===== Data under study

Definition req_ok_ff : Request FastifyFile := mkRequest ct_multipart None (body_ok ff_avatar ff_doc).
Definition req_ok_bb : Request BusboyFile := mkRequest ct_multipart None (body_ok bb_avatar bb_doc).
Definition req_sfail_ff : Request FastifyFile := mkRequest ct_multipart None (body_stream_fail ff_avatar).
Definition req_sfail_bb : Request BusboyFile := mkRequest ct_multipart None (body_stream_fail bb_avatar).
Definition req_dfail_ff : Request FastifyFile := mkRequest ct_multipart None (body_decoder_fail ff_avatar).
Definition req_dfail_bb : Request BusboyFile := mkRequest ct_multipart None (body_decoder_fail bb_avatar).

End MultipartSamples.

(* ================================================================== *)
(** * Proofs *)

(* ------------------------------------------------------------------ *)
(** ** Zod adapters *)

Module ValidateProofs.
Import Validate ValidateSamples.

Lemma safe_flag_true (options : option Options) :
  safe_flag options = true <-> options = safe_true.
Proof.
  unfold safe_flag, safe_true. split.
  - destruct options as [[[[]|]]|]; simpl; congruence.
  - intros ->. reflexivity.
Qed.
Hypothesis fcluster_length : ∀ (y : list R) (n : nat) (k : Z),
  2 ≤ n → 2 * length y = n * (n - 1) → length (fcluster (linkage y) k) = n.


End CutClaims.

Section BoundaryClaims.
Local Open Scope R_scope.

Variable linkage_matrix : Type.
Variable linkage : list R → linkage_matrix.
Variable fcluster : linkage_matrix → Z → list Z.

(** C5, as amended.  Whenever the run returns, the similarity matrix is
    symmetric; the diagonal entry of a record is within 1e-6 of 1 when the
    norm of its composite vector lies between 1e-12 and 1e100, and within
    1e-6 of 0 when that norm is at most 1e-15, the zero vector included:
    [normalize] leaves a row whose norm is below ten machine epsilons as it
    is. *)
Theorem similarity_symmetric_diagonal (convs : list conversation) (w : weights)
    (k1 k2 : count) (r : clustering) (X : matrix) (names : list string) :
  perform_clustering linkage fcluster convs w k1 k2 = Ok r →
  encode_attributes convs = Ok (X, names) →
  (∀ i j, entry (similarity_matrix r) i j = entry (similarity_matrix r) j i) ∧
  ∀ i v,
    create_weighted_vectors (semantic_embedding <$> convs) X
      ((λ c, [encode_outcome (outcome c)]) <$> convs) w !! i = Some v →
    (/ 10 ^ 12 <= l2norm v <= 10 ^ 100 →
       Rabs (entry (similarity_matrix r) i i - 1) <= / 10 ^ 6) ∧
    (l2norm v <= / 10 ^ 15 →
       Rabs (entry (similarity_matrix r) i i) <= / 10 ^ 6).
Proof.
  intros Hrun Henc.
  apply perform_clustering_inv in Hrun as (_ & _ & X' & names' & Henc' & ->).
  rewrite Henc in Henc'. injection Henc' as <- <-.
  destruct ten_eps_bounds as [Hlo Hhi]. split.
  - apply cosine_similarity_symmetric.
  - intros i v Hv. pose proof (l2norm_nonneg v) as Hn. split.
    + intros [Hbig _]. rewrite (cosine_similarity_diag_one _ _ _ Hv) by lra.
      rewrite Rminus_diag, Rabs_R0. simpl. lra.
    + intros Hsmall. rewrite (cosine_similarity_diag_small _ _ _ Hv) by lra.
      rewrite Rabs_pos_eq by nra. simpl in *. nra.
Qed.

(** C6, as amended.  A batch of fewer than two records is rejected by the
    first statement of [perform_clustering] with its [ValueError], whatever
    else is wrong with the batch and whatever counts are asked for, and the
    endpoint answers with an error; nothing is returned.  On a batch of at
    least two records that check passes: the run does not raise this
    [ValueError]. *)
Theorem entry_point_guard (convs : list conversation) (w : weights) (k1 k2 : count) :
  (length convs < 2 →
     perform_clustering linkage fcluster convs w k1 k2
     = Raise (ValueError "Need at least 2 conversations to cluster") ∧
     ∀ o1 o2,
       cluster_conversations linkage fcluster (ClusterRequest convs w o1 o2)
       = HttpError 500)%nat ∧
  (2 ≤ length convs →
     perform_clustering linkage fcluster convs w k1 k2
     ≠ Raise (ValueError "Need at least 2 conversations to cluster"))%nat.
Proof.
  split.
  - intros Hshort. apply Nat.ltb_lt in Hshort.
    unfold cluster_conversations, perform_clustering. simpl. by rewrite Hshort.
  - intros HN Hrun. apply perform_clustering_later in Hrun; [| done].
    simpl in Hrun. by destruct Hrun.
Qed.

==========
===== Data under study

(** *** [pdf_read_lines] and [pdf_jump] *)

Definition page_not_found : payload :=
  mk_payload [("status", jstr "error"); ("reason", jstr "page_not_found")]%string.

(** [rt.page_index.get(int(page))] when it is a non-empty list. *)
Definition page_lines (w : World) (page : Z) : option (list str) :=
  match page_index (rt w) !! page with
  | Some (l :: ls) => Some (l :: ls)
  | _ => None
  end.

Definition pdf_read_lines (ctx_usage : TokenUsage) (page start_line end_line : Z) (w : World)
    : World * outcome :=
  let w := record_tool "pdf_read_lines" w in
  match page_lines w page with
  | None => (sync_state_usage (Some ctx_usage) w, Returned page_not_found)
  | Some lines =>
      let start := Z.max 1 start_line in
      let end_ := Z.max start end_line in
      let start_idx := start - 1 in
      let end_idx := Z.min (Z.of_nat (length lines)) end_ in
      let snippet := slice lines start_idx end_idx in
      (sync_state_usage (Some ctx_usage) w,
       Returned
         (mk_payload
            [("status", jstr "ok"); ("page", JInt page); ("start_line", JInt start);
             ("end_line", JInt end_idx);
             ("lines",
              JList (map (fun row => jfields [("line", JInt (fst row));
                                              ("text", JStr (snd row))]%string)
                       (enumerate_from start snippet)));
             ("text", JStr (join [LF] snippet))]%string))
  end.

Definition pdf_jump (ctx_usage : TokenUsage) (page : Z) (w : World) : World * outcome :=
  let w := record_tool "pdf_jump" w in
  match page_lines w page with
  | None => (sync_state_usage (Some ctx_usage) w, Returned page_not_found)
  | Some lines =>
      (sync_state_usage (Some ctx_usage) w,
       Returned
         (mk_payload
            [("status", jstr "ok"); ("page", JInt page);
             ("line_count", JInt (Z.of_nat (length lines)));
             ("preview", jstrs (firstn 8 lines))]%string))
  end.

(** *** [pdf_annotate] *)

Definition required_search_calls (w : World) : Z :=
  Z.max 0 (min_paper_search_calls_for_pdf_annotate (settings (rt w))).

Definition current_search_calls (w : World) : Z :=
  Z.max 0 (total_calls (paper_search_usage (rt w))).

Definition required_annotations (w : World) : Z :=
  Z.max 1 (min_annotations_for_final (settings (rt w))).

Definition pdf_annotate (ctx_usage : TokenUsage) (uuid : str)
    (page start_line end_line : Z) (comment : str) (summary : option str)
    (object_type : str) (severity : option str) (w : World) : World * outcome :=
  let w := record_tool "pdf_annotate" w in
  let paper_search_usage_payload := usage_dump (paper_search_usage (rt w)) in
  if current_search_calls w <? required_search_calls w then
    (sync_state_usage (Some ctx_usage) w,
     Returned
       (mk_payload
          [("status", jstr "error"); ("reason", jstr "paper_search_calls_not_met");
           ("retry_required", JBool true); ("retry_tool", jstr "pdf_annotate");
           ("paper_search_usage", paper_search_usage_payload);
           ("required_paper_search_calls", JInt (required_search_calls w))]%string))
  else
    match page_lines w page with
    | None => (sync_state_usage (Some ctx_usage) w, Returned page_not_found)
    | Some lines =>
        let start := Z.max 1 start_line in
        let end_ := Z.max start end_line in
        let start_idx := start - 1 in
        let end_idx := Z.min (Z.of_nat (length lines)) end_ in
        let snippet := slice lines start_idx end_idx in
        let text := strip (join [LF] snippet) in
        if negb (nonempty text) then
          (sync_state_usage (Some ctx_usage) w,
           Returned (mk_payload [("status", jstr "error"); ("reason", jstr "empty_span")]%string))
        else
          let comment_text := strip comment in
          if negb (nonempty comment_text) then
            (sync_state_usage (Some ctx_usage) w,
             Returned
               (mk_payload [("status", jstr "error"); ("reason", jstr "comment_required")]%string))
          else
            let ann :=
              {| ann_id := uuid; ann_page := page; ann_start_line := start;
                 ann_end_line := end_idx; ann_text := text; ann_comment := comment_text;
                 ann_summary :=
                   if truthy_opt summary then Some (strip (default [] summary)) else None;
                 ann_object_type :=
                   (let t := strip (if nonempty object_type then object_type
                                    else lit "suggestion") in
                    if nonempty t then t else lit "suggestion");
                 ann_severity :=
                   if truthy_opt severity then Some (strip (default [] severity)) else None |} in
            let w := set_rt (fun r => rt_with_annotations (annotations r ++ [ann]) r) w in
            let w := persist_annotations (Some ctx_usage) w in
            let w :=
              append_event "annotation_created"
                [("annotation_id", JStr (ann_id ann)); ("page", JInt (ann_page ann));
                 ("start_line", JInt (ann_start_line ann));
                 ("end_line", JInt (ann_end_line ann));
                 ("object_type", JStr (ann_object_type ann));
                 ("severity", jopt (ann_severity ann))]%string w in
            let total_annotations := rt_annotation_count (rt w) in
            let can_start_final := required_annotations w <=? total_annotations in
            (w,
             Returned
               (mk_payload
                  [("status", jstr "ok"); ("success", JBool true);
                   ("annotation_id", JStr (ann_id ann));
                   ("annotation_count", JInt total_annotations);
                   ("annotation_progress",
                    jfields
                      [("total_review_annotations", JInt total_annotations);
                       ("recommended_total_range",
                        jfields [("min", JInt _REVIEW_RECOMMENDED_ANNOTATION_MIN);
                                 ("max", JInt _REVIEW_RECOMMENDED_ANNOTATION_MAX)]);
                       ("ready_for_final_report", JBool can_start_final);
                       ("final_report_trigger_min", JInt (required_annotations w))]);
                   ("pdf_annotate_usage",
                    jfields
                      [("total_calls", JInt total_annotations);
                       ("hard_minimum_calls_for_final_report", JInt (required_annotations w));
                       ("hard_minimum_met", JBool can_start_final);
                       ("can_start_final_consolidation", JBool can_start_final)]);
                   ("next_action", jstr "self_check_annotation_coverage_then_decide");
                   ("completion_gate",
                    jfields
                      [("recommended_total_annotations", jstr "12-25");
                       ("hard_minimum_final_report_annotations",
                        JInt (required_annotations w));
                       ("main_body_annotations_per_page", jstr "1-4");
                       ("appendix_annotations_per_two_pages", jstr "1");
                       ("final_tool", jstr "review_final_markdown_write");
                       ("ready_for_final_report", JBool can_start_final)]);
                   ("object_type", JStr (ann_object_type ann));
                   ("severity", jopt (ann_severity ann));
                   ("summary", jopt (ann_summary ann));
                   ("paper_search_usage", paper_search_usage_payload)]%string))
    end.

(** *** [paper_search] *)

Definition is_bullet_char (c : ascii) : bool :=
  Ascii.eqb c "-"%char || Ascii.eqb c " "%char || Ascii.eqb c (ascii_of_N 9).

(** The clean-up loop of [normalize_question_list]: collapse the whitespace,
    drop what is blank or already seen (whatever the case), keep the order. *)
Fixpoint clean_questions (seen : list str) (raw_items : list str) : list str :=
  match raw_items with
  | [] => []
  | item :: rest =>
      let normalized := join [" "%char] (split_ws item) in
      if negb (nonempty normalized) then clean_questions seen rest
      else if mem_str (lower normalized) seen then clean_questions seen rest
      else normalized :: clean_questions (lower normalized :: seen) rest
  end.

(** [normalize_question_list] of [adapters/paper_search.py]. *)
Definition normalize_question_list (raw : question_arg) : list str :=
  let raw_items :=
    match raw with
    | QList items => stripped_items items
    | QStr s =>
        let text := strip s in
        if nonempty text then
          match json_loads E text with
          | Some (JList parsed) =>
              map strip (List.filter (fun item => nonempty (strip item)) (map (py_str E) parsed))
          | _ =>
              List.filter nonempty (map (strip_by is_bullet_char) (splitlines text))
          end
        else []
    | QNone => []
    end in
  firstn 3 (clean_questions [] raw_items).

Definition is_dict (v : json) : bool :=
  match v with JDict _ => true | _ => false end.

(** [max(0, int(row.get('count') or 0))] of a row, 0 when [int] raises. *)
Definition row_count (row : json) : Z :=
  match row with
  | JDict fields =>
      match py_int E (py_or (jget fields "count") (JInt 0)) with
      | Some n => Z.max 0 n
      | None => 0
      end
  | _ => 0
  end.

==========
===== Data under study

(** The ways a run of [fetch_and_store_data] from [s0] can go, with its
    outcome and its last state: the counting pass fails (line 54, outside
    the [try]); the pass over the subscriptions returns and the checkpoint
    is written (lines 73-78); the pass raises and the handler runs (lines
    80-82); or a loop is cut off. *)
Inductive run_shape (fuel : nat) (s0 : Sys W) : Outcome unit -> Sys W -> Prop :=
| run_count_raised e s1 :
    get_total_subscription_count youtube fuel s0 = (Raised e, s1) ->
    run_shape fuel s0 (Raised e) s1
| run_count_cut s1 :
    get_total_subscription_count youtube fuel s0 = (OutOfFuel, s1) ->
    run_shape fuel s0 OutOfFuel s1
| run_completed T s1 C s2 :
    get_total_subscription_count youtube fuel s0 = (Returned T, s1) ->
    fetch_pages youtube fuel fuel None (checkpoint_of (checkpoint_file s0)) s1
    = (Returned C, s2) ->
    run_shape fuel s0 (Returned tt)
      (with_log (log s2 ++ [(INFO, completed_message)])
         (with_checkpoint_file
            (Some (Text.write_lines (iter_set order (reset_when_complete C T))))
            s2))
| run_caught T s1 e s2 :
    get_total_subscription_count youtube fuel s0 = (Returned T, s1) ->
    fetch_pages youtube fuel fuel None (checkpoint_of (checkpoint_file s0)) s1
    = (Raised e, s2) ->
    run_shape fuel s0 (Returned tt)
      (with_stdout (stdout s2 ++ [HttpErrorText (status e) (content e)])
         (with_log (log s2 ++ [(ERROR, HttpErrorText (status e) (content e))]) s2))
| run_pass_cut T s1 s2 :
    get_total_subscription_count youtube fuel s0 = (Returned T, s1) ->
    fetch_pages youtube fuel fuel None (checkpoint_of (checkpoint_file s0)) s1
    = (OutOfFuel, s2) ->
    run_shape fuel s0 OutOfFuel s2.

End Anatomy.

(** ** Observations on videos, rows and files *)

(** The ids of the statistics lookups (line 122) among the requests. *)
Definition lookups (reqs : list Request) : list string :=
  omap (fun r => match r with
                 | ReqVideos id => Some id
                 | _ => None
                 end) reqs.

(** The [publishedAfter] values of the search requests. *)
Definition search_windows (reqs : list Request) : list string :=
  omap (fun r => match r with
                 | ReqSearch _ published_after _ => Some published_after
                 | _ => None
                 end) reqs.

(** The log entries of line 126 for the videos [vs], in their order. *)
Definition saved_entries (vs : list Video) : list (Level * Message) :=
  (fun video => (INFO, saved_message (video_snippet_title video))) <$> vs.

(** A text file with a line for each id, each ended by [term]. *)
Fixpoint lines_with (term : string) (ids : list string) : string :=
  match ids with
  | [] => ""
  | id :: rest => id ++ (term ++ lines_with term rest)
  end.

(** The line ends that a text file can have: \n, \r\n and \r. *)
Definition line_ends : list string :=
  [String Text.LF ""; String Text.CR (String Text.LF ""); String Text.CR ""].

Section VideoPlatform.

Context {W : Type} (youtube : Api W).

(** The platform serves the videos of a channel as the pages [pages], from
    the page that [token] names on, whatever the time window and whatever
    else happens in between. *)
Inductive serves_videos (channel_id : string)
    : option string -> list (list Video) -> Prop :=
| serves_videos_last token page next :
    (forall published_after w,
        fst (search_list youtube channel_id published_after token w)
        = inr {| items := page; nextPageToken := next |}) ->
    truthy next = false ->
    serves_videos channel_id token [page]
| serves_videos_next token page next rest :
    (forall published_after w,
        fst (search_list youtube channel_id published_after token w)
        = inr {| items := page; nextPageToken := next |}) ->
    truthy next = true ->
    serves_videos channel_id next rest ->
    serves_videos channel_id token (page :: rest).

==========

*Task directions:* From the data above, output exactly the lines between the one containing "apply perform_clustering_inv in" and the one containing "(2 ≤ length convs →", counting both of them.

*Output for this exercise:*
  apply perform_clustering_inv in Hrun as (_ & _ & X' & names' & Henc' & ->).
  rewrite Henc in Henc'. injection Henc' as <- <-.
  destruct ten_eps_bounds as [Hlo Hhi]. split.
  - apply cosine_similarity_symmetric.
  - intros i v Hv. pose proof (l2norm_nonneg v) as Hn. split.
    + intros [Hbig _]. rewrite (cosine_similarity_diag_one _ _ _ Hv) by lra.
      rewrite Rminus_diag, Rabs_R0. simpl. lra.
    + intros Hsmall. rewrite (cosine_similarity_diag_small _ _ _ Hv) by lra.
      rewrite Rabs_pos_eq by nra. simpl in *. nra.
Qed.

(** C6, as amended.  A batch of fewer than two records is rejected by the
    first statement of [perform_clustering] with its [ValueError], whatever
    else is wrong with the batch and whatever counts are asked for, and the
    endpoint answers with an error; nothing is returned.  On a batch of at
    least two records that check passes: the run does not raise this
    [ValueError]. *)
Theorem entry_point_guard (convs : list conversation) (w : weights) (k1 k2 : count) :
  (length convs < 2 →
     perform_clustering linkage fcluster convs w k1 k2
     = Raise (ValueError "Need at least 2 conversations to cluster") ∧
     ∀ o1 o2,
       cluster_conversations linkage fcluster (ClusterRequest convs w o1 o2)
       = HttpError 500)%nat ∧
  (2 ≤ length convs →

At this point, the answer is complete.